Months later, on 8 March 2002 – International Women's Day – multiple non-governmental organization created the Éxodo por la vida march, in which participants walked approximately 45 km from Chihuahua City to Ciudad Juárez, arriving on 13 March. There, they installed a replica more than 2 m tall at the El Paso PDN Port of Entry. It featured a cross with 269 nails in memory of women murdered between 1993 and 2001. The day before the installation, organizers were informed that the original Cruz de Clavos had been the target of an attempted arson attack. It honors the women found in the cotton field, it bears the phrase "Ni una más" ("Not one [woman] more]") and its cross is black against a pink background.

On 22 June 2002, the original Cruz de Clavos in Chihuahua City was stolen. Although it had been embedded in the ground, the guards stationed in the area reported that they had not seen anything. Collectives attributed the act to workers linked to Governor Patricio Martínez García. Three days later, women protesting the removal were attacked.

The next month, on 16 July, while the Achisa ex-workers were crafting a replacement, an armed group broke into the premises and stole it. The keepers were beat, threatened, and gagged.

The latest version of the Cruz de Clavos is larger than the previous ones. It is 3.7 m high, 2.5 m wide, and weighs around 1.5 t. It was installed in August 2003, and the installation incorporated tools commonly used by women employed in maquiladoras, broken mannequins symbolizing assaulted women, women's clothing, and excerpts from the Universal Declaration of Human Rights. It also includes a picture of the Guernica by Pablo Picasso, which features a women grieving her baby's death, a photogram of the film Los Olvidados, and a photograph of El Grito by Francisco Toledo.

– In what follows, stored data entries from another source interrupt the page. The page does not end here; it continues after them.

Definition logGammaSum (a b : float64) : outcome float64 :=
  if (1.0 <=? a) && (a <=? 2.0) then
    if (1.0 <=? b) && (b <=? 2.0) then
      let x := a - 1.0 + (b - 1.0) in
      if x <=? 0.5 then logGamma1p (1.0 + x)
      else if x <=? 1.5 then value ← logGamma1p x; Ok (value + Log1p x)
      else value ← logGamma1p (x - 1.0); Ok (value + Log (x * (1.0 + x)))
    else Err GenericError
  else Err GenericError.

(** The cases of [logBeta] by [a], the smaller argument, and [b]. *)

(** [a >= 10] *)
Definition logBetaLarge (a b : float64) : outcome float64 :=
  prod1 ← sumDeltaMinusDeltaSum a b;
  let ared := a / b in
  let prod2 := ared / (1.0 + ared) in
  let bred := - (a - 0.5) * Log prod2 in
  let v := b * Log1p ared in
  Ok (if bred <=? v then -0.5 * Log b + 0.9189385332046727 + prod1 - bred - v
      else -0.5 * Log b + 0.9189385332046727 + prod1 - v - bred).

(** [a > 2] *)
Definition logBetaMiddle (a b : float64) : outcome float64 :=
  if 1000.0 <? b then
    let n := to_int64 (Floor (a - 1.0)) in
    let '(ared, prod) := foldl (λ '(ared, prod) (_ : Z),
      let ared := ared - 1.0 in (ared, prod * (ared / (1.0 + ared / b)))) (a, 1.0)
      (seqZ 0 n) in
    gammaSumValue ← logGammaMinusLogGammaSum ared b;
    value ← logGamma ared;
    Ok (Log prod - of_Z n * Log b + value + gammaSumValue)
  else
    '(ared, prod1) ← while (λ s : float64 * float64, 2.0 <? s.1)
      (λ s, let ared := s.1 - 1.0 in
            let prod2 := ared / b in (ared, s.2 * (prod2 / (1.0 + prod2)))) (a, 1.0);
    if 10.0 <=? b then
      gammaSumValue ← logGammaMinusLogGammaSum ared b;
      value ← logGamma ared;
      Ok (Log prod1 + value + gammaSumValue)
    else
      '(bred, prod2) ← while (λ s : float64 * float64, 2.0 <? s.1)
        (λ s, let bred := s.1 - 1.0 in (bred, s.2 * (bred / (ared + bred)))) (b, 1.0);
      value ← logGammaSum ared bred;
      value1 ← logGamma ared;
      value2 ← logGamma bred;
      Ok (Log prod1 + Log prod2 + value1 + (value2 - value)).

(** [a < 1] *)
Definition logBetaSmall (a b : float64) : outcome float64 :=
  if 10.0 <=? b then
    gammaSumValue ← logGammaMinusLogGammaSum a b;
    value ← logGamma a;
    Ok (value + gammaSumValue)
  else
    v1 ← gamma a;
    v2 ← gamma b;
    v3 ← gamma (a + b);
    Ok (Log (v1 * v2 / v3)).

Definition logBeta (p q : float64) : outcome float64 :=
  if negb (IsNaN p) && negb (IsNaN q) && (0.0 <? p) && (0.0 <? q) then
    let a := Min p q in
    let b := Max p q in
    if 10.0 <=? a then logBetaLarge a b
    else if 2.0 <? a then logBetaMiddle a b
    else if a <? 1.0 then logBetaSmall a b
    else if b <=? 2.0 then
      value ← logGammaSum a b;
      lgv1 ← logGamma a;
      lgv2 ← logGamma b;
      Ok (lgv1 + lgv2 - value)
    else if 10.0 <=? b then
      gammaSumValue ← logGammaMinusLogGammaSum a b;
      value ← logGamma a;
      Ok (value + gammaSumValue)
    else
      '(ared, prod1) ← while (λ s : float64 * float64, 2.0 <? s.1)
        (λ s, let ared := s.1 - 1.0 in (ared, s.2 * (ared / (a + ared)))) (b, 1.0);
      value ← logGammaSum a ared;
      lgv1 ← logGamma a;
      lgv2 ← logGamma ared;
      Ok (Log prod1 + lgv1 + (lgv2 - value))
  else Ok 0.0.

(** ** Continued fraction *)

(** [math.Float64bits(-0.0)] in Go is that of 0.0: a constant has no negative zero. *)
Definition precisionEqs (x y : float64) (maxUlps : Z) : bool :=
  let xInt := Float64bits x in
  let yInt := Float64bits y in
  let isEqual :=
    if (Z.land (Z.lxor xInt yInt) (- 2 ^ 63) =? 0)%Z
    then (to_int64 (Abs (of_Z xInt - of_Z yInt)) <=? maxUlps)%Z
    else
      let '(deltaPlus, deltaMinus) :=
        if (xInt <? yInt)%Z
        then ((yInt - Float64bits 0.0)%Z, (xInt - Float64bits 0.0)%Z)
        else ((xInt - Float64bits 0.0)%Z, (yInt - Float64bits 0.0)%Z) in
      if (maxUlps <? deltaPlus)%Z then false
      else (deltaMinus <=? maxUlps - deltaPlus)%Z in
  isEqual && negb (IsNaN x) && negb (IsNaN y).

Definition precisionEq (x y eps : float64) : bool :=
  precisionEqs x y 1 || (Abs (y - x) <=? eps).

Definition getA (n : Z) (x : float64) : float64 := 1.0.

Definition getB (a b : float64) (n : Z) (x : float64) : float64 :=
  if (Z.rem n 2 =? 0)%Z then
    let m := of_Z n / 2.0 in
    m * (b - m) * x / ((a + 2.0 * m - 1.0) * (a + 2.0 * m))
  else
    let m := (of_Z n - 1.0) / 2.0 in
    - ((a + m) * (a + b + m) * x) / ((a + 2.0 * m) * (a + 2.0 * m + 1.0)).

Definition orTiny (x : float64) : float64 :=
  if precisionEq x 0.0 1.0e-50 then 1.0e-50 else x.

(** One pass of the loop: [n], [dPrev], [cPrev] and [hPrev], or the result. *)
Definition evaluateStep (av bv x epsilon : float64) (maxIterations : Z)
    (s : Z * float64 * float64 * float64)
    : Z * float64 * float64 * float64 + outcome float64 :=
  let '(n, dPrev, cPrev, hPrev) := s in
  if (n <? maxIterations)%Z then
    let a := getA n x in
    let b := getB av bv n x in
    let dN := orTiny (a + b * dPrev) in
    let cN := orTiny (a + b / cPrev) in
    let dN := 1.0 / dN in
    let deltaN := cN * dN in
    let hN := hPrev * deltaN in
    if IsInf hN then inr (Err GenericError)
    else if IsNaN hN then inr (Err GenericError)
    else if epsilon <=? Abs (deltaN - 1.0) then inl ((n + 1)%Z, dN, cN, hN)
    else inr (Ok hN)
  else inr (Err GenericError).

(** The passes are counted by an int64, so there are fewer than 2^63. *)
Definition evaluate (av bv x epsilon : float64) (maxIterations : Z) : outcome float64 :=
  let hPrev := orTiny (getA 0 x) in
  match iterate 63 (evaluateStep av bv x epsilon maxIterations) (1%Z, 0.0, hPrev, hPrev) with
  | inl _ => Panic
  | inr r => r
  end.

(** Each call on the exchanged arguments adds a frame to the stack. *)
Fixpoint regularizedBeta (fuel : nat) (x a b epsilon : float64) (maxIterations : Z)
    : outcome float64 :=
  match fuel with
  | O => Panic
  | S fuel =>
      if negb (IsNaN x) && negb (IsNaN a) && negb (IsNaN b) && (0.0 <=? x) && (x <=? 1.0)
         && (0.0 <? a) && (0.0 <? b)
      then
        if ((a + 1.0) / (2.0 + b + a) <? x) && (1.0 - x <=? (b + 1.0) / (2.0 + b + a))
        then
          value ← regularizedBeta fuel (1.0 - x) b a epsilon maxIterations;
          Ok (1.0 - value)
        else
          lbr ← logBeta a b;
          value ← evaluate a b x epsilon maxIterations;
          Ok (Exp (a * Log x + b * Log1p (- x) - Log a - lbr) * 1.0 / value)
      else Ok 0.0
  end.

Definition RegularizedBeta (x a b epsilon : float64) (maxIterations : Z) : outcome float64 :=
  regularizedBeta 1000 x a b epsilon maxIterations.

Definition SimpleRegularizedBeta (x a b : float64) : outcome float64 :=
  RegularizedBeta x a b 1.0e-14 9223372036854775807.

(** ** The distribution *)

Definition CumulativeProbability (bd : BinomialDistribution) (x : Z) : outcome float64 :=
  if (x <? 0)%Z then Ok 0.0
  else if (trials bd <=? x)%Z then Ok 1.0
  else
    value ← SimpleRegularizedBeta (probability bd) (of_Z x + 1.0) (of_Z (trials bd - x)%Z);
    Ok (1.0 - value).

Definition checkedCumulativeProbability (bd : BinomialDistribution) (argument : Z)
    : outcome float64 :=
  result ← CumulativeProbability bd argument;
  if IsNaN result then Err GenericError else Ok result.

Definition getSupportLowerBound (bd : BinomialDistribution) : Z :=
  if probability bd <? 1.0 then 0%Z else trials bd.

Definition getSupportUpperBound (bd : BinomialDistribution) : Z :=
  if 0.0 <? probability bd then trials bd else 0%Z.

Definition getNumericalMean (bd : BinomialDistribution) : float64 :=
  of_Z (trials bd) * probability bd.

Definition getNumericalVariance (bd : BinomialDistribution) : float64 :=
  of_Z (trials bd) * probability bd * (1.0 - probability bd).

(** One halving of the interval, or the result. *)
Definition solveStep (bd : BinomialDistribution) (p : float64) (s : Z * Z)
    : Z * Z + outcome Z :=
  let '(lower, upper) := s in
  if (i64 (lower + 1) <? upper)%Z then
    let xm := Z.quot (i64 (lower + upper)) 2 in
    let xm := if (xm <? lower)%Z || (upper <? xm)%Z
              then i64 (lower + Z.quot (i64 (upper - lower)) 2) else xm in
    match checkedCumulativeProbability bd xm with
    | Ok pm => inl (if p <=? pm then (lower, xm) else (xm, upper))
    | Err e => inr (Err e)
    | Panic => inr Panic
    end
  else inr (Ok upper).

Definition solveInverseCumulativeProbability (bd : BinomialDistribution) (p : float64)
    (lower upper : Z) : outcome Z :=
  match iterate 64 (solveStep bd p) (lower, upper) with
  | inl _ => Panic
  | inr r => r
  end.

(** Chebyshev's inequality narrows the interval. *)
Definition chebyshev (bd : BinomialDistribution) (p : float64) (lower upper : Z) : Z * Z :=
  let mu := getNumericalMean bd in
  let sigma := Sqrt (getNumericalVariance bd) in
  if negb (IsInf mu) && negb (IsNaN mu) && negb (IsInf sigma) && negb (IsNaN sigma)
     && negb (sigma =? 0.0)
  then
    let k := Sqrt ((1.0 - p) / p) in
    let tmp := mu - k * sigma in
    let lower := if of_Z lower <? tmp then i64 (to_int64 (Ceil tmp) - 1) else lower in
    let k := 1.0 / k in
    let tmp := mu + k * sigma in
    let upper := if tmp <? of_Z upper then i64 (to_int64 (Ceil tmp) - 1) else upper in
    (lower, upper)
  else (lower, upper).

In 2010, Irma Campos Madrigal, a lawyer and co-founder of the 8 de Marzo group, publicly thanked the former Achisa workers who assisted with the installation. Since its installation, human rights groups and women have used the Cruz de Clavos installations as sites for protest. Rosa Salazár, coordinator of the Human Rights, Communication, and ICT Laboratory, considers the Cruz de Clavos a precursor to the Antimonumenta, counter-monument memorials installed by feminists across the country to demand justice, and which surged in the late 2010s.